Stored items
Lemma map_block_spec s i r0 r c0 paddr A t c :
  inv s -> mem_regions s !! i = Some r0 -> same_range r0 r -> blocks r = blocks r0 -> region_wf r ->
  mem_block_head r = dummy (free_head r) c0 :: blocks r ++ [dummy (end_ r) c0] -> proper_range paddr A t -> A <= max_slot_size r ->
  exists l1 l2 tbl, let nb := block_for paddr A t c (last_end (free_head r) l1) in let r' := with_block l1 l2 nb c0 r in
    blocks r0 = l1 ++ l2 /\ map_block paddr A t c i r s = Some (ESP_OK, Some (vaddr_start nb), MkCtx (<[i := r']> (mem_regions s)) tbl) /\
    inv (MkCtx (<[i := r']> (mem_regions s)) tbl) /\ block_wf nb /\ laddr_end nb <= next_start l2 (end_ r) /\
    (forall x, free_range (free_head r) (blocks r) (end_ r) x A -> laddr_start nb <= x) /\
    (forall k, tbl k = if in_pages (laddr_start nb) (blk_size nb) k then entry nb k else mmu_table s k).
Proof.
  intros Hi Hr Hsame Ebl Hw El Hp Hfit. pose proof Hp as [[HA HAa] (Hp1 & Hp2 & Hp3) Ht]. destruct (rw_bounds _ Hw) as [Hb1 Hb2], (rw_aligned _ Hw) as [Ha1 Ha2].
  destruct (find_slot_region r A c0 0 Hw El HA eq_refl) as [[Hno _]|(l1 & l2 & m & Eb & Efs & Hslot & Hm & Hfirst)]; [lia|].
  pose proof (rw_blocks _ Hw) as Hbs. pose proof (rw_chain _ Hw) as Hc. rewrite Eb in Hbs, Hc.
  assert (free_head r <= last_end (free_head r) l1 /\ next_start l2 (end_ r) <= end_ r) as [Hlo Hhi].
  { destruct (slot_free_range _ _ _ _ A Hbs Hc) as (H1 & _); [lia|done|]. split; [done|].
    pose proof (chain_after _ _ _ _ Hc) as Hc2. apply Forall_app in Hbs as [_ Hl2]. destruct l2 as [|b l2]; [done|]. cbn.
    destruct (chain_member _ _ _ b Hl2 Hc2 ltac:(by left)). apply Forall_cons in Hl2 as [Hb _]. destruct (bw_size _ Hb), (bw_laddr _ Hb). lia. }
  set (laddr := last_end (free_head r) l1) in *. assert (laddr mod PAGE = 0) as Hal by (apply last_end_aligned; [done|by apply Forall_app in Hbs as [? _]]).
  set (nb := block_for paddr A t c laddr). assert (block_wf nb) as Hnb by (by apply block_for_wf).
  destruct (map_region_spec t laddr (if flag c MMU_MEM_CAP_EXEC then MMU_VADDR_INSTRUCTION else MMU_VADDR_DATA) paddr A (mmu_table s))
    as (tbl & Emap & Htbl); try lia.
  exists l1, l2, tbl. cbv zeta. fold laddr. fold nb. rewrite <- Ebl. split; [done|].
  assert (region_wf (with_block l1 l2 nb c0 r)) as Hw' by (by apply with_block_wf).
  assert (same_range r0 (with_block l1 l2 nb c0 r)) as Hsame'.
  { destruct (with_block_fields l1 l2 nb c0 r) as ([E1 E2] & _). destruct Hsame as [E3 E4]. split; congruence. }
  split; [|split; [|split_and!; [done|exact Hslot|exact Hfirst|exact Htbl]]].
  - unfold map_block. rewrite El. cbn [head]. rewrite <- El. cbv zeta in Efs. rewrite Efs. cbv zeta.
    rewrite !(u32_id (laddr + A)), (u32_id (paddr + A)) by lia. fold (block_for paddr A t c laddr). fold nb.
    change (vaddr_start nb) with (vaddr_of laddr c). rewrite vaddr_of_add by lia.
    change (mmu_table (set_region i _ s)) with (mmu_table s). rewrite Emap. do 2 f_equal. unfold set_region. cbn [mem_regions]. f_equal. f_equal.
    unfold with_block. rewrite <- (Hm nb) by done. f_equal. f_equal. rewrite El, Eb. cbn [take drop app length]. f_equal.
    rewrite <- !app_assoc, take_app_length, drop_app_length. done.
  - apply (table_after s i r0 _ l1 l2 nb tbl Hi Hr Hsame' Hw'); [by rewrite <- Ebl|apply with_block_fields|exact Htbl].
Qed.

__Work item__:
Nothing in the entries should be left out; please reproduce them all exactly.

__Answer section__:
Lemma map_block_spec s i r0 r c0 paddr A t c :
  inv s -> mem_regions s !! i = Some r0 -> same_range r0 r -> blocks r = blocks r0 -> region_wf r ->
  mem_block_head r = dummy (free_head r) c0 :: blocks r ++ [dummy (end_ r) c0] -> proper_range paddr A t -> A <= max_slot_size r ->
  exists l1 l2 tbl, let nb := block_for paddr A t c (last_end (free_head r) l1) in let r' := with_block l1 l2 nb c0 r in
    blocks r0 = l1 ++ l2 /\ map_block paddr A t c i r s = Some (ESP_OK, Some (vaddr_start nb), MkCtx (<[i := r']> (mem_regions s)) tbl) /\
    inv (MkCtx (<[i := r']> (mem_regions s)) tbl) /\ block_wf nb /\ laddr_end nb <= next_start l2 (end_ r) /\
    (forall x, free_range (free_head r) (blocks r) (end_ r) x A -> laddr_start nb <= x) /\
    (forall k, tbl k = if in_pages (laddr_start nb) (blk_size nb) k then entry nb k else mmu_table s k).
Proof.
  intros Hi Hr Hsame Ebl Hw El Hp Hfit. pose proof Hp as [[HA HAa] (Hp1 & Hp2 & Hp3) Ht]. destruct (rw_bounds _ Hw) as [Hb1 Hb2], (rw_aligned _ Hw) as [Ha1 Ha2].
  destruct (find_slot_region r A c0 0 Hw El HA eq_refl) as [[Hno _]|(l1 & l2 & m & Eb & Efs & Hslot & Hm & Hfirst)]; [lia|].
  pose proof (rw_blocks _ Hw) as Hbs. pose proof (rw_chain _ Hw) as Hc. rewrite Eb in Hbs, Hc.
  assert (free_head r <= last_end (free_head r) l1 /\ next_start l2 (end_ r) <= end_ r) as [Hlo Hhi].
  { destruct (slot_free_range _ _ _ _ A Hbs Hc) as (H1 & _); [lia|done|]. split; [done|].
    pose proof (chain_after _ _ _ _ Hc) as Hc2. apply Forall_app in Hbs as [_ Hl2]. destruct l2 as [|b l2]; [done|]. cbn.
    destruct (chain_member _ _ _ b Hl2 Hc2 ltac:(by left)). apply Forall_cons in Hl2 as [Hb _]. destruct (bw_size _ Hb), (bw_laddr _ Hb). lia. }
  set (laddr := last_end (free_head r) l1) in *. assert (laddr mod PAGE = 0) as Hal by (apply last_end_aligned; [done|by apply Forall_app in Hbs as [? _]]).
  set (nb := block_for paddr A t c laddr). assert (block_wf nb) as Hnb by (by apply block_for_wf).
  destruct (map_region_spec t laddr (if flag c MMU_MEM_CAP_EXEC then MMU_VADDR_INSTRUCTION else MMU_VADDR_DATA) paddr A (mmu_table s))
    as (tbl & Emap & Htbl); try lia.
  exists l1, l2, tbl. cbv zeta. fold laddr. fold nb. rewrite <- Ebl. split; [done|].
  assert (region_wf (with_block l1 l2 nb c0 r)) as Hw' by (by apply with_block_wf).
  assert (same_range r0 (with_block l1 l2 nb c0 r)) as Hsame'.
  { destruct (with_block_fields l1 l2 nb c0 r) as ([E1 E2] & _). destruct Hsame as [E3 E4]. split; congruence. }
  split; [|split; [|split_and!; [done|exact Hslot|exact Hfirst|exact Htbl]]].
  - unfold map_block. rewrite El. cbn [head]. rewrite <- El. cbv zeta in Efs. rewrite Efs. cbv zeta.
    rewrite !(u32_id (laddr + A)), (u32_id (paddr + A)) by lia. fold (block_for paddr A t c laddr). fold nb.
    change (vaddr_start nb) with (vaddr_of laddr c). rewrite vaddr_of_add by lia.
    change (mmu_table (set_region i _ s)) with (mmu_table s). rewrite Emap. do 2 f_equal. unfold set_region. cbn [mem_regions]. f_equal. f_equal.
    unfold with_block. rewrite <- (Hm nb) by done. f_equal. f_equal. rewrite El, Eb. cbn [take drop app length]. f_equal.
    rewrite <- !app_assoc, take_app_length, drop_app_length. done.
  - apply (table_after s i r0 _ l1 l2 nb tbl Hi Hr Hsame' Hw'); [by rewrite <- Ebl|apply with_block_fields|exact Htbl].
Qed.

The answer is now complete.